Out of scope — stated plainly

• Correctness of an in-bounds action. Containment bounds the blast radius; it does not make a permitted action right. (Mitigated, not eliminated — see §10.)
• A malicious host below a TEE. Operator IP is hardware-protected only at the Sovereign tier; below it, by obfuscation + contract.
• Traffic analysis. The hub is zero-knowledge on content, not metadata. ZK ≠ anonymity.
• Bugs inside the app's own authorized processing. Legation contains and governs a workload; it does not audit its internals.

A guarantee that doesn't name its limits is a slogan. Every limit above is also in GAPS-AND-LIMITS.md in the source tree, because an assessor will find them — better that they read them from us first.

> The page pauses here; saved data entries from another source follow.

Lemma validate_after_directory_check σ d :
  entryAvailable d = true →
  isDirectoryEntry d = false →
  validateAndDisplayFileToUpload d σ =
    match fileObjectOf d with
    | None => Returned tt σ []
    | Some f =>
        match isValidFile f σ with
        | Returned false σ1 log => Returned tt σ1 log
        | Returned true σ1 log =>
            Returned tt
              {| onModalHideCallbackRef := onModalHideCallbackRef σ1;
                 isModalOpen := true;
                 shouldLoadAttachment := shouldLoadAttachment σ1;
                 isAttachmentInvalid := isAttachmentInvalid σ1;
                 isDeleteReceiptConfirmModalVisible :=
                   isDeleteReceiptConfirmModalVisible σ1;
                 isAuthTokenRequired := isAuthTokenRequired σ1;
                 isAttachmentReceipt := isAttachmentReceipt σ1;
                 attachmentInvalidReasonTitle := attachmentInvalidReasonTitle σ1;
                 attachmentInvalidReason := attachmentInvalidReason σ1;
                 source := sourceOfFile (fileOfRecord f);
                 modalType :=
                   match fileOfRecord f with
                   | File _ _ _ _ =>
                       getModalType (Some (createObjectURL (fileOfRecord f)))
                                    (fileOfRecord f)
                   | PlainObject _ _ uri _ => getModalType uri (fileOfRecord f)
                   end;
                 isConfirmButtonDisabled := isConfirmButtonDisabled σ1;
                 shouldShowDownloadButton := shouldShowDownloadButton σ1;
                 file := Some (fileOfRecord f) |} log
        | Thrown e σ1 log => Thrown e σ1 log
        end
    end.
Proof.
  intros Havail Hfile. unfold validateAndDisplayFileToUpload.
  cbv [mbind handler_mbind handler_bind].
  rewrite (isDirectoryCheck_passes _ _ Havail Hfile). cbn [negb].
  destruct (fileObjectOf d) as [f|]; [|reflexivity].
  destruct (isValidFile f σ) as [[|] σ1 log|e σ1 log]; cbn [negb app];
    [|run_handler; rewrite app_nil_r; reflexivity|reflexivity].
  destruct f as [name size type ext|name size uri ext]; cbn [fileOfRecord].
  - destruct (String.eqb name (cleanFileName name)); run_handler;
      cbn [app sourceOfFile]; rewrite app_nil_r; reflexivity.
  - run_handler. cbn [app sourceOfFile]. rewrite app_nil_r. reflexivity.
Qed.
End Validation.

Section ValidationClaims.
Context `{Collaborators}.
Implicit Types (σ : State) (f : FileObject) (d : Payload).

(** C3, with the case the code misses.  The pipeline applies its rules
    in the order directory, too large, too small, and the first failing
    rule decides: a directory-entry payload is rejected with the
    folder-not-allowed reason whatever it holds, and a payload whose
    candidate is the file object [f] (what [getAsFile()] returns or,
    without that method, the payload itself) gets the verdict that rules
    1 to 4 of the specification give for it, as long as
    [webkitGetAsEntry()], where it exists, returns an entry.  When it
    returns [null] the payload is not a directory, yet no rule is applied
    to [f]: the directory check raises a [TypeError], the state stays as
    it was and the verdict of the rules is not shown. *)
Theorem rules_in_order_unless_entry_is_null σ d :
  (isDirectoryEntry d = true →
   verdictObserved FolderNotAllowed σ (validateAndDisplayFileToUpload d σ))
  ∧ (∀ f, getAsFile d = Some (Some f) ∨ (getAsFile d = None ∧ own d = f) →
          (entryAvailable d = true →
           verdictObserved (pipelineVerdict (isDirectoryEntry d) (lodashGet_size f)) σ
                           (validateAndDisplayFileToUpload d σ))
          ∧ (entryAvailable d = false →
             isDirectoryEntry d = false
             ∧ validateAndDisplayFileToUpload d σ
               = Thrown (TypeError "webkitGetAsEntry().isDirectory") σ []
             ∧ ¬ verdictObserved
                   (pipelineVerdict (isDirectoryEntry d) (lodashGet_size f)) σ
                   (validateAndDisplayFileToUpload d σ))).
Proof.
  split.
  - intros Hdir. apply validate_directory, Hdir.
  - intros f Hf. apply fileObjectOf_candidate in Hf. split.
    + intros Havail. unfold pipelineVerdict.
      destruct (isDirectoryEntry d) eqn:Hdir.
      { apply validate_directory, Hdir. }
      rewrite (validate_after_directory_check _ _ Havail Hdir), Hf.
      destruct (Z.gtb_spec (lodashGet_size f) MAX_SIZE) as [Hgt|Hle].
      { rewrite (isValidFile_too_large _ _ Hgt). reflexivity. }
      destruct (Z.ltb_spec (lodashGet_size f) MIN_SIZE) as [Hlt|Hge].
      { rewrite (isValidFile_too_small _ _ Hle Hlt). reflexivity. }
      rewrite isValidFile_within_bounds by lia.
      eexists. split; [reflexivity|]. repeat split.
    + intros Hnull. apply entryAvailable_false in Hnull.
      rewrite (validate_null_entry _ _ Hnull).
      unfold isDirectoryEntry. rewrite Hnull.
      split; [reflexivity|]. split; [reflexivity|].
      apply thrown_is_no_verdict.
Qed.

(** C4, with the case the code misses.  A candidate file (what
    [getAsFile()] returns or, without that method, the payload itself)
    larger than the maximum is rejected as too large with the
    size-exceeded reason and is not adopted (the active source, the
    active file and the modal state stay as they were), as long as
    [webkitGetAsEntry()], where it exists, returns an entry.  When it
    returns [null] the file is not looked at: the call raises a
    [TypeError] and no dialog is raised. *)
Theorem oversized_file_rejected_unless_entry_is_null σ d f :
  isDirectoryEntry d = false →
  getAsFile d = Some (Some f) ∨ (getAsFile d = None ∧ own d = f) →
  MAX_SIZE < lodashGet_size f →
  let o := validateAndDisplayFileToUpload d σ in
  (entryAvailable d = true →
   o = Returned tt (invalidated "attachmentPicker.attachmentTooLarge"
                                "attachmentPicker.sizeExceeded" σ) []
   ∧ isAttachmentInvalid (finalState o) = true
   ∧ attachmentInvalidReasonTitle (finalState o) = "attachmentPicker.attachmentTooLarge"
   ∧ attachmentInvalidReason (finalState o) = Some "attachmentPicker.sizeExceeded"
   ∧ source (finalState o) = source σ
   ∧ file (finalState o) = file σ
   ∧ isModalOpen (finalState o) = isModalOpen σ)
  ∧ (entryAvailable d = false →
     o = Thrown (TypeError "webkitGetAsEntry().isDirectory") σ []
     ∧ isAttachmentInvalid (finalState o) = isAttachmentInvalid σ
     ∧ attachmentInvalidReason (finalState o) = attachmentInvalidReason σ).
Proof.
  intros Hdir Hf Hlarge o. subst o. apply fileObjectOf_candidate in Hf. split.
  - intros Havail.
    rewrite (validate_after_directory_check _ _ Havail Hdir), Hf.
    rewrite (isValidFile_too_large _ _ Hlarge). repeat split.
  - intros Hnull. apply entryAvailable_false in Hnull.
    rewrite (validate_null_entry _ _ Hnull). repeat split.
Qed.

(** C5, with the case the code misses.  With limits that leave room
    between them, a candidate file smaller than the minimum (a file of 0
    bytes when the minimum is positive) is rejected as too small with the
    size-not-met reason, and the active source, file and modal state stay
    as they were, as long as [webkitGetAsEntry()], where it exists,
    returns an entry.  When it returns [null] the file is not looked at:
    the call raises a [TypeError] and no dialog is raised. *)
Theorem undersized_file_rejected_unless_entry_is_null σ d f :
  MIN_SIZE ≤ MAX_SIZE →
  isDirectoryEntry d = false →
  getAsFile d = Some (Some f) ∨ (getAsFile d = None ∧ own d = f) →
  lodashGet_size f < MIN_SIZE →
  let o := validateAndDisplayFileToUpload d σ in
  (entryAvailable d = true →
   o = Returned tt (invalidated "attachmentPicker.attachmentTooSmall"
                                "attachmentPicker.sizeNotMet" σ) []
   ∧ isAttachmentInvalid (finalState o) = true
   ∧ attachmentInvalidReasonTitle (finalState o) = "attachmentPicker.attachmentTooSmall"
   ∧ attachmentInvalidReason (finalState o) = Some "attachmentPicker.sizeNotMet"
   ∧ source (finalState o) = source σ
   ∧ file (finalState o) = file σ
   ∧ isModalOpen (finalState o) = isModalOpen σ)
  ∧ (entryAvailable d = false →
     o = Thrown (TypeError "webkitGetAsEntry().isDirectory") σ []
     ∧ isAttachmentInvalid (finalState o) = isAttachmentInvalid σ
     ∧ attachmentInvalidReason (finalState o) = attachmentInvalidReason σ).
Proof.
  intros Hconf Hdir Hf Hsmall o. subst o. apply fileObjectOf_candidate in Hf. split.
  - intros Havail.
    rewrite (validate_after_directory_check _ _ Havail Hdir), Hf.
    rewrite isValidFile_too_small by lia. repeat split.
  - intros Hnull. apply entryAvailable_false in Hnull.
    rewrite (validate_null_entry _ _ Hnull). repeat split.
Qed.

§2 — The membrane (data-flow inversion)

The brain moves to the data; only a projection comes back.

Conventional designs move data to the model. Legation inverts it: the brain (LLM + the operator's skill IP) stays control-side; the hands (the in-VPC enclave) execute next to the data. Raw bytes are read only inside the execute step and never leave it. What crosses the membrane is a redacted, structure-only projection plus a metadata-only audit record — never content.

per-action pipeline — every tool call traverses this, in order

ToolCall ─▶  ① admit          verify the sealed bag offline (SHA-384 Merkle + Ed25519)
            ② recall check    dual-asymmetric kill switch + sensor self-sever → fail closed
            ③ permission gate treaty ceiling (Seneschal 30-check / local allowlist)
            ④ intent gate     action ∈ the signed per-task mandate?  (commit-then-act)
            ⑤ active defense  honeytoken + behavioral-rate sensors → tripwire?
            ╌╌╌╌╌╌╌╌╌╌╌╌╌╌  the membrane  ╌╌╌╌╌╌╌╌╌╌╌╌╌╌
            ⑥ execute IN-VPC  raw data read here, and ONLY here
            ⑦ project         structure-only + covert-channel budget
            ⑧ audit           metadata only — verdict, timestamp, content HASH (never content)
» a Block at ②–⑤ never reaches ⑥. The injected action never touches a byte.

Steps ②–⑤ are pure, deterministic, air-gap-safe — no network, no model, no clock held internally (timestamps are supplied at the boundary so the path is reproducible and testable). The enforcement decision is the same in a SCIF as on a developer's laptop.

§3 — Three enforcement layers

Containment, then intent, then an immune response.

The enclave does not merely prevent out-of-bounds actions. It holds an agent to the plan it committed to, and it reacts to compromise that stays in bounds. Three independent layers, composed.

Containment

The treaty — a both-sides-signed contract — is the standing ceiling: the tools an agent may ever call, its autonomy ceiling, its data classification. The membrane + the gate enforce it. The agent cannot exfiltrate and cannot exceed the treaty.

Intent — commit-then-act

The standing treaty answers "may it ever?" — not "should it, for this task, now?". So the brain declares its plan as a signed mandate before processing any untrusted input. The in-VPC gate freezes the agent to that plan. An action a mid-task injection introduces is outside the committed mandate and is refused — deterministically, before it touches data.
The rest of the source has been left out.